(* ===== verification/AgentTerminal.v ===== *)
(** * The terminal of the agent

    [internal/bastion/websocket]: the handler of a terminal on an agent with the
    client of [pkg/sshclient] that it uses, the sessions it knows, and the
    handler for several protocols with [internal/bastion/protocol].  The agent
    routes none of them: its only route for connections answers 501
    ([cmd/proxy-agent/main.go]).  The SSH library is a class, the storage an
    instance of [Storage]; the two goroutines of a session are one list of events
    in the order in which they happen. *)

From stdpp Require Import base list strings gmap pretty.
From Stdlib Require Import ZArith Lia.
From S2P Require Import Prelude GoStrings Gorm Detector Blacklist CommandExtractor Models InputFilter WebTerminal HostSession Database Repositories Accounts Auth AuditTrail TwoFactor Routes AuthApi Serving AccessApi Hosts AgentApi.
Local Open Scope Z_scope.

(** ** The SSH client *)

Module SSHConfig.
Record t := { Host : text; Port : Z; Username : text; Password : text; PrivateKey : text; Passphrase : text; AuthType : text }.
End SSHConfig.

Section client.
Context `{SshLib}.

Definition parsed_key (c : SSHConfig.t) : result text (list auth_method) :=
  match (if is_empty (SSHConfig.Passphrase c) then ParsePrivateKey (SSHConfig.PrivateKey c)
         else ParsePrivateKeyWithPassphrase (SSHConfig.PrivateKey c) (SSHConfig.Passphrase c)) with
  | Ok signer => Ok [KeyMethod signer]
  | Err e => Err (txt "failed to parse private key: " ++ e)
  end.
Definition auth_methods (c : SSHConfig.t) : result text (list auth_method) :=
  if text_eqb (SSHConfig.AuthType c) (txt "key") then
    if is_empty (SSHConfig.PrivateKey c) then Err (txt "private key is required for key authentication") else parsed_key c
  else if text_eqb (SSHConfig.AuthType c) (txt "password") then
    if is_empty (SSHConfig.Password c) then Err (txt "password is required for password authentication")
    else Ok [PasswordMethod (SSHConfig.Password c)]
  else if negb (is_empty (SSHConfig.PrivateKey c)) then parsed_key c
  else if negb (is_empty (SSHConfig.Password c)) then Ok [PasswordMethod (SSHConfig.Password c)]
  else Ok [].
Definition NewSSHClient (c : SSHConfig.t) : result text unit :=
  match auth_methods c with
  | Err e => Err e
  | Ok [] => Err (txt "no authentication method provided")
  | Ok methods => map_err (λ e, txt "failed to dial: " ++ e)
      (Dial (host_port (SSHConfig.Host c) (SSHConfig.Port c)) (SSHConfig.Username c) methods)
  end.
End client.

(** ** The sessions of the agent *)

(** The table from sessions to their connections, which have numbers here. *)
Definition SessionManager : Type := gmap text nat.
Definition AddSession (sm : SessionManager) (sessionID : text) (conn : nat) : SessionManager := <[sessionID := conn]> sm.
Definition RemoveSession (sm : SessionManager) (sessionID : text) : SessionManager := delete sessionID sm.
Definition GetSession (sm : SessionManager) (sessionID : text) : option nat := sm !! sessionID.
(** The connection that is told and closed, with the error of closing it. *)
Definition TerminateSession (close : nat → option text) (sm : SessionManager) (sessionID : text)
    : SessionManager * list nat * option text :=
  match GetSession sm sessionID with
  | None => (sm, [], None)
  | Some conn => (RemoveSession sm sessionID, [conn], close conn)
  end.
Definition GetActiveSessions (sm : SessionManager) : list text := (map_to_list sm).*1.
Definition GetActiveSessionCount (sm : SessionManager) : nat := length (map_to_list sm).

(** ** What happens in a session *)

(** A message of the browser, output of the host with the manager that is asked
    about its commands, and what the host writes to its error stream. *)
Inductive agent_event :=
  | FromBrowser (ev : ws_event)
  | FromHost (data : text) (mgr : option Manager) (now : Z)
  | FromStderr (data : text).
Inductive agent_effect :=
  | Terminal (e : ws_effect)
  | SaveOutput (data : text)
  | SaveExtracted (c : CommandInfo.t).
(** ** What a client has said *)

Definition within (a s : bytes) : Prop := ∃ x y, s = x ++ a ++ y.

(** A string read somewhere in the stream. *)
Definition heard (stream : bytes) (t : text) : Prop :=
  ∃ reader s rest, within reader stream ∧ dec (A := bytes) reader = Some (s, rest) ∧ t = utf8_decode s.

Lemma within_suffix a b s : a `suffix_of` b → within b s → within a s.
Proof.
  intros [k ->] (x & y & ->). exists (x ++ k), y. by rewrite <- !app_assoc.
Qed.

Lemma suffix_within a s : a `suffix_of` s → within a s.
Proof. intros [k ->]. exists k, []. by rewrite app_nil_r. Qed.

Lemma payload_within s m r : readSSHMessage s = Received m r → within (Payload m) s ∧ r `suffix_of` s.
Proof.
  intros (l & t & -> & _)%received_split. split.
  - exists (l ++ [t]), r. by rewrite <- !app_assoc.
  - exists (l ++ [t] ++ Payload m). by rewrite <- !app_assoc.
Qed.

Lemma broken_suffix s r : readSSHMessage s = Broken r → r `suffix_of` s.
Proof.
  unfold readSSHMessage, ReadFull. repeat (case_match; simplify_eq; try (intros [= <-]; apply suffix_nil)).
  intros [= <-]. apply suffix_drop.
Qed.

(** A pair is read one after the other. *)
Lemma dec_pair {A B} `{Wire A} `{Wire B} r (a : A) (b : B) r' : dec (A := A * B) r = Some ((a, b), r') →
  ∃ r1, dec r = Some (a, r1) ∧ dec r1 = Some (b, r').
Proof.
  cbn [dec wire_pair]. destruct (dec r) as [[a1 r1]|]; [|done].
  destruct (dec r1) as [[b1 r2]|] eqn:E; [|done]. intros [= <- <- <-]. eauto.
Qed.

Section sign_in.
Context `{Crypto} (config : Config).

(** What a step of signing in leaves alone. *)
Record follows (c c' : Conn) : Prop := {
  rest_of : input c' `suffix_of` input c;
  same_session : session c' = session c
}.
#[local] Instance follows_preorder : PreOrder follows.
Proof.
  split; [by intros c|]. intros c1 c2 c3 [H1 H2] [H3 H4]. split; [by transitivity (input c2)|congruence].
Qed.

Lemma heard_before (a b : bytes) t : a `suffix_of` b → heard a t → heard b t.
Proof.
  intros Hs (r & s & rest & Hw & Hd & ->). exists r, s, rest. split; [|done].
  destruct Hs as [k ->], Hw as (x & y & ->). exists (k ++ x), y. by rewrite <- !app_assoc.
Qed.

Lemma talks_domain Q c db f : (∀ p, Q (Some p) c) → talks (ask (getSystemDomain config)) Q c db f.
Proof.
  intros HQ. apply (talks_ask _ (λ _, True)); [|auto].
  unfold getSystemDomain. destruct (negb _); [by exists (CustomDomain config), f|].
  assert (reads (GetSetting (txt "domain"))) as Hr by (unfold GetSetting; preserves_tac).
  destruct (answers_attempt (F := text) (GetSetting (txt "domain")) (λ _, True) db f Hr) as (o & f' & E & _); [done|].
  exists (match o with Some domain => if is_empty domain then txt "jump.xx.com" else domain
                     | None => txt "jump.xx.com" end), f'. split; [|done].
  rewrite bind_run, E. done.
Qed.

Lemma talks_prompt domain what Q c db f : (∀ p, Q (Some p) c) → talks (prompt domain what) Q c db f.
Proof. intros HQ. unfold prompt. apply talks_bind, talks_session. intros f2. by apply talks_ret. Qed.

Lemma talks_one_answer c db f :
  talks one_answer (λ o c', follows c c' ∧ ∀ t, o = Some t → heard (input c) t) c db f.
Proof.
  unfold one_answer. apply talks_bind, talks_receive.
  - intros m rest E f1. destruct (payload_within _ _ _ E) as [Hw Hs].
    assert (follows c (with_input rest c)) as Hf by by split.
    destruct (negb _); [by apply talks_fails|].
    destruct (dec (Payload m)) as [[[n s] r]|] eqn:Ed; [|by apply talks_fails].
    destruct (n =? 1); [|by apply talks_fails]. apply talks_ret. split; [done|]. intros t [= <-].
    apply dec_pair in Ed as (r1 & E1 & E2). exists r1, s, r. split; [|done].
    eapply within_suffix; [exact (dec_suffix _ _ _ E1)|done].
  - intros rest E. split; [split; [by apply broken_suffix|done]|done].
Qed.

Definition accepts_code (user : User.t) (stream : bytes) (now : Z) : Prop :=
  User.TwoFactorEnabled user = true → ∃ code, heard stream code ∧ totp_Validate code (User.TwoFactorSecret user) now = true.

Lemma talks_check_mfa known user now c db f :
  talks (check_mfa config known user now) (λ o c', follows c c' ∧ (o = Some () → accepts_code user (input c) now)) c db f.
Proof.
  unfold check_mfa, accepts_code. destruct (User.TwoFactorEnabled user); [|by apply talks_ret].
  apply talks_bind.
  assert (∀ domain f, talks (mfaPrompt ← prompt domain "'s MFA code: ";
    _ ← sendUserAuthInfoRequest (txt "MFA Verification") mfaPrompt; mfaCode ← one_answer;
    if validateTwoFactorCode user mfaCode [] now then mret () else fails)
    (λ o c', follows c c' ∧ (o = Some () → true = true → ∃ code, heard (input c) code ∧
       totp_Validate code (User.TwoFactorSecret user) now = true)) c db f) as Hask;
    [|destruct known; [apply talks_ret|apply talks_domain]; apply Hask].
  clear f. intros domain f. apply talks_bind, talks_prompt. intros p f1. apply talks_bind, talks_write; [|done].
  intros o f2. apply talks_bind. eapply talks_mono; [apply talks_one_answer|].
  intros [code|] c' [[Hs Hsame] Hh]; [|split; [by split|done] ]. intros f3.
  destruct (validateTwoFactorCode user code [] now) eqn:E; [|apply talks_fails; split; [by split|done] ].
  apply talks_ret. split; [by split|]. intros _ _. exists code. split; [by apply Hh|].
  unfold validateTwoFactorCode in E. cbn [is_empty negb andb] in E. rewrite orb_false_r in E.
  by apply andb_true_iff in E as [_ ?].
Qed.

ASSIGNED TASK:
On how many lines above does "that" occur? Say the number only.

TASK RESPONSE:
3